- Your instructions
Scan the records below for the line with "(rows_ok d → rows_ok d')." and the line with "(by eapply step_subscription_create).". Repeat those two lines and every line between them exactly, and nothing else.

[Saved data entries]
*** Block opens ***
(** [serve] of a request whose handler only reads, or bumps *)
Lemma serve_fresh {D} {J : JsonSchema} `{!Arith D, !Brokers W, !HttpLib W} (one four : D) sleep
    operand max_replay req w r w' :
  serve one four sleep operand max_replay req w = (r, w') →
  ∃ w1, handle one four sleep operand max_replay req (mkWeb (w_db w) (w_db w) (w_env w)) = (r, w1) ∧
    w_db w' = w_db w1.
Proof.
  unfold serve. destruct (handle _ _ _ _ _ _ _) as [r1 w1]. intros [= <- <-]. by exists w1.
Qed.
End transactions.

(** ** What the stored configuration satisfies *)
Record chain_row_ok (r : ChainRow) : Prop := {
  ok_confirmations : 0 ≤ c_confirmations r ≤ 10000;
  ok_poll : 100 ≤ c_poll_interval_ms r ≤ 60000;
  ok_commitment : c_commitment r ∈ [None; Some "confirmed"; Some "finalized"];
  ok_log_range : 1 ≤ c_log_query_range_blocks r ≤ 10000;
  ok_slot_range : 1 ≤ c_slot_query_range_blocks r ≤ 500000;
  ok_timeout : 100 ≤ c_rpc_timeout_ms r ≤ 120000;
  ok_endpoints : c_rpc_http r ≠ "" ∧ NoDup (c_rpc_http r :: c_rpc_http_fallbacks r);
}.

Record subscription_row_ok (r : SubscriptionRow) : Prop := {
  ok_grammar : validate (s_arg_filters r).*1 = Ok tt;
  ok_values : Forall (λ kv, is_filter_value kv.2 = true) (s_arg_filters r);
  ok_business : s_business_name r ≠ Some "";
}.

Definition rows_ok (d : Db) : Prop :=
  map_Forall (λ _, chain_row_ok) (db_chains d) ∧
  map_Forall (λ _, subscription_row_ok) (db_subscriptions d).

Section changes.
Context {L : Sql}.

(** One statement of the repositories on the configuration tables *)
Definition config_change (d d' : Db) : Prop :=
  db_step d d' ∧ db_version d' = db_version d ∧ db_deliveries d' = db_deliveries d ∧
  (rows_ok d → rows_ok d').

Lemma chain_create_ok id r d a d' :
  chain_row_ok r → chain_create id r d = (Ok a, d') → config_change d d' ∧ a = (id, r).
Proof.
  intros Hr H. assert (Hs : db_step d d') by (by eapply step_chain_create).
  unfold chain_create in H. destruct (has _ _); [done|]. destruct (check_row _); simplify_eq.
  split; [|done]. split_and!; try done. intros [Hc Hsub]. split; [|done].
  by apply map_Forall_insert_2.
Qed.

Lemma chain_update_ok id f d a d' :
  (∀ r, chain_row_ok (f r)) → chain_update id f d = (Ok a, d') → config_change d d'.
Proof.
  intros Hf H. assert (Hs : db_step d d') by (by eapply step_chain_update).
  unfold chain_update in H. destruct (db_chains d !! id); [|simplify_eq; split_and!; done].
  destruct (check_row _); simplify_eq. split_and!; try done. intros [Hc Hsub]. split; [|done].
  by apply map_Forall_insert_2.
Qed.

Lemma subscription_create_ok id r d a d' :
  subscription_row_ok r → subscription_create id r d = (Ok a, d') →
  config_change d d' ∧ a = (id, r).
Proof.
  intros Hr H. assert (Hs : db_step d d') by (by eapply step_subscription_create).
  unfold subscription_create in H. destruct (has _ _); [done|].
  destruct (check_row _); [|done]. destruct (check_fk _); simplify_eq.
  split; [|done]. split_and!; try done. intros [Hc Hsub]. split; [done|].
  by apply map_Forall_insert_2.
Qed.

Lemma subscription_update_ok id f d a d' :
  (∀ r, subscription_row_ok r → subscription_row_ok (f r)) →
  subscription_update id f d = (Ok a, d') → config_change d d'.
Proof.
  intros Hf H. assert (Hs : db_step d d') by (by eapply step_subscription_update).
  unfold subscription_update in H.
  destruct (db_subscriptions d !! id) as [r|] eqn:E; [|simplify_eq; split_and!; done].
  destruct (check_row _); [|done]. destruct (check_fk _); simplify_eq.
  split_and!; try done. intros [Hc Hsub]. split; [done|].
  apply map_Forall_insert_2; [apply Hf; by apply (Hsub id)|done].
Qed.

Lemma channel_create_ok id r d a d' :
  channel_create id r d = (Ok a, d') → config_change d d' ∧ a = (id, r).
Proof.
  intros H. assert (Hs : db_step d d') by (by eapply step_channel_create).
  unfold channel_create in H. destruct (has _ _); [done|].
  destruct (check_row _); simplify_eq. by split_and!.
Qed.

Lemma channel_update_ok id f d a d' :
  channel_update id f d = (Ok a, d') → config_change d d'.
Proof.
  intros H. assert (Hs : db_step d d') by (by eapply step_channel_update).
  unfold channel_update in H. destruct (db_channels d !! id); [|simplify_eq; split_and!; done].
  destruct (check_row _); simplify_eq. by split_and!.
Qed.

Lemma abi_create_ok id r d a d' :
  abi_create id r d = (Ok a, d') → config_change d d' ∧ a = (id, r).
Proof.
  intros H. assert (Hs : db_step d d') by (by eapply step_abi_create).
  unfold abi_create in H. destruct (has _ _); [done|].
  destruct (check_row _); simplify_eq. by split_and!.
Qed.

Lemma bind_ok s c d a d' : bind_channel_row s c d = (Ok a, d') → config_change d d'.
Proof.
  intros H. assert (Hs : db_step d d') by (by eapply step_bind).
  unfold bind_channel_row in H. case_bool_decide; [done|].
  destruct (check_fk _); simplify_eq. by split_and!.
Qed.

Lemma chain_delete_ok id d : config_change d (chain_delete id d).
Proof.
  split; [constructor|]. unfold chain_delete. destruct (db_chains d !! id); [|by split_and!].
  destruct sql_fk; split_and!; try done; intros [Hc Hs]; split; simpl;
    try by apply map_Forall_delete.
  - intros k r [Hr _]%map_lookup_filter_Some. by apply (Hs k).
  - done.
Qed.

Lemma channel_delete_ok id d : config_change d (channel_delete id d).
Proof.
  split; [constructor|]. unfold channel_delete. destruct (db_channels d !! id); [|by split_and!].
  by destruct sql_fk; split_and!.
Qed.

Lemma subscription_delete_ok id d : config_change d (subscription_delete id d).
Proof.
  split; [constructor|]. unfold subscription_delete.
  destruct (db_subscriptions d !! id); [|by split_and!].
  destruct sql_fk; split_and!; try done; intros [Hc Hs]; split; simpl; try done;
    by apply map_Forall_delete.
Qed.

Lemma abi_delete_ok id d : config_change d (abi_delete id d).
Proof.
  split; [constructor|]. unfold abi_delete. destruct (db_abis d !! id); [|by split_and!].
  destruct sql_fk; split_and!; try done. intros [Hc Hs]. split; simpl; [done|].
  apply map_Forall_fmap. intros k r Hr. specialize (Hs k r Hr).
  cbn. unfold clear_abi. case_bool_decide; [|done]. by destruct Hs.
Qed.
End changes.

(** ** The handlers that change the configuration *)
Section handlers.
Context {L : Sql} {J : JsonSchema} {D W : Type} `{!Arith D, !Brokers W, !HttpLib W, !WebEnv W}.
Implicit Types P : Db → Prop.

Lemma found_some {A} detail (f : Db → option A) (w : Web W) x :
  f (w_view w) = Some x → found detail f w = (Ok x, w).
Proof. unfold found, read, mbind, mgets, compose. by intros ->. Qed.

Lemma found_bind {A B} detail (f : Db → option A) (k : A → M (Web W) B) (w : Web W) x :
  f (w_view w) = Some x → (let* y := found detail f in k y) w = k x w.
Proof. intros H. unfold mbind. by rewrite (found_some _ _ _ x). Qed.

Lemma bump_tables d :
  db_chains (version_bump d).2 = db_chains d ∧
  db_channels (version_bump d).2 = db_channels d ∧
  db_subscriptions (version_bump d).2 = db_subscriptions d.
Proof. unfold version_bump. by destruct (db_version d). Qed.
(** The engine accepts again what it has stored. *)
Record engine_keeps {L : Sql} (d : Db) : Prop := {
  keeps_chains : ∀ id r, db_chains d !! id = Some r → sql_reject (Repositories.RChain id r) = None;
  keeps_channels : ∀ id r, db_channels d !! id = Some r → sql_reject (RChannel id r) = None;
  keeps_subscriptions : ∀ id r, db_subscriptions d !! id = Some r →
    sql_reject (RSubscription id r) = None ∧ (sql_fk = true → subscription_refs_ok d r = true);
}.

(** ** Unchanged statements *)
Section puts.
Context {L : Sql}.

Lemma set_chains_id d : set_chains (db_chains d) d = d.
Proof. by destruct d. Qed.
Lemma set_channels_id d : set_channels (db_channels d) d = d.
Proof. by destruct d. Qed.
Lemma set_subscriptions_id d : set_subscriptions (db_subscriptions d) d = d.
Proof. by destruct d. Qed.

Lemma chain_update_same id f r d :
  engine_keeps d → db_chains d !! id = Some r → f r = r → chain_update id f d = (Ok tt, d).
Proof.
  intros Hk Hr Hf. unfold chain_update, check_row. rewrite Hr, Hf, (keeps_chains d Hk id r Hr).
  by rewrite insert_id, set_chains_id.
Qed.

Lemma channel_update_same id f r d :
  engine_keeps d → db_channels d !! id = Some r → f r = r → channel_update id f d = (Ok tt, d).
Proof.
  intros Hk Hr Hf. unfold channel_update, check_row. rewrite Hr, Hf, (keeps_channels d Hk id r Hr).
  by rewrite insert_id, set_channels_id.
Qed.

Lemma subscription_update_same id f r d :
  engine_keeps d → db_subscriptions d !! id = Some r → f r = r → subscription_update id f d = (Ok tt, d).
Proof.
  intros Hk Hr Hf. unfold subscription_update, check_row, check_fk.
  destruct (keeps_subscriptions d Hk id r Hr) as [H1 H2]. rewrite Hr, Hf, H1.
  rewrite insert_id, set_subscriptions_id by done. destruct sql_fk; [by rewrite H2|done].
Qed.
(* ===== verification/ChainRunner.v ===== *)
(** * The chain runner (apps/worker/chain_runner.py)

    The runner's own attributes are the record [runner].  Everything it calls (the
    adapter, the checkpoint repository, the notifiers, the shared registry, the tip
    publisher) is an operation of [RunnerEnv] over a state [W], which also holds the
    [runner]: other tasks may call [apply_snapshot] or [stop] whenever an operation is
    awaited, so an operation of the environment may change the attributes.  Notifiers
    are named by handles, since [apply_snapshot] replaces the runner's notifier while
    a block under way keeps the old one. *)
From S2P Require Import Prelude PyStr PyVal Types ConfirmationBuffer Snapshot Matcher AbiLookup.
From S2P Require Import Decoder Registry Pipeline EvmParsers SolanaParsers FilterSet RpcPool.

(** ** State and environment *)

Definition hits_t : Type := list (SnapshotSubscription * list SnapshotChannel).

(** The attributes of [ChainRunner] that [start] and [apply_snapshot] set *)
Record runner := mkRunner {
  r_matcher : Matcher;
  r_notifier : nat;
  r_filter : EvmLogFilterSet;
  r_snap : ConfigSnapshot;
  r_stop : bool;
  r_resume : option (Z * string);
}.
*** Block closes ***
- The answer
  (rows_ok d → rows_ok d').

Lemma chain_create_ok id r d a d' :
  chain_row_ok r → chain_create id r d = (Ok a, d') → config_change d d' ∧ a = (id, r).
Proof.
  intros Hr H. assert (Hs : db_step d d') by (by eapply step_chain_create).
  unfold chain_create in H. destruct (has _ _); [done|]. destruct (check_row _); simplify_eq.
  split; [|done]. split_and!; try done. intros [Hc Hsub]. split; [|done].
  by apply map_Forall_insert_2.
Qed.

Lemma chain_update_ok id f d a d' :
  (∀ r, chain_row_ok (f r)) → chain_update id f d = (Ok a, d') → config_change d d'.
Proof.
  intros Hf H. assert (Hs : db_step d d') by (by eapply step_chain_update).
  unfold chain_update in H. destruct (db_chains d !! id); [|simplify_eq; split_and!; done].
  destruct (check_row _); simplify_eq. split_and!; try done. intros [Hc Hsub]. split; [|done].
  by apply map_Forall_insert_2.
Qed.

Lemma subscription_create_ok id r d a d' :
  subscription_row_ok r → subscription_create id r d = (Ok a, d') →
  config_change d d' ∧ a = (id, r).
Proof.
  intros Hr H. assert (Hs : db_step d d') by (by eapply step_subscription_create).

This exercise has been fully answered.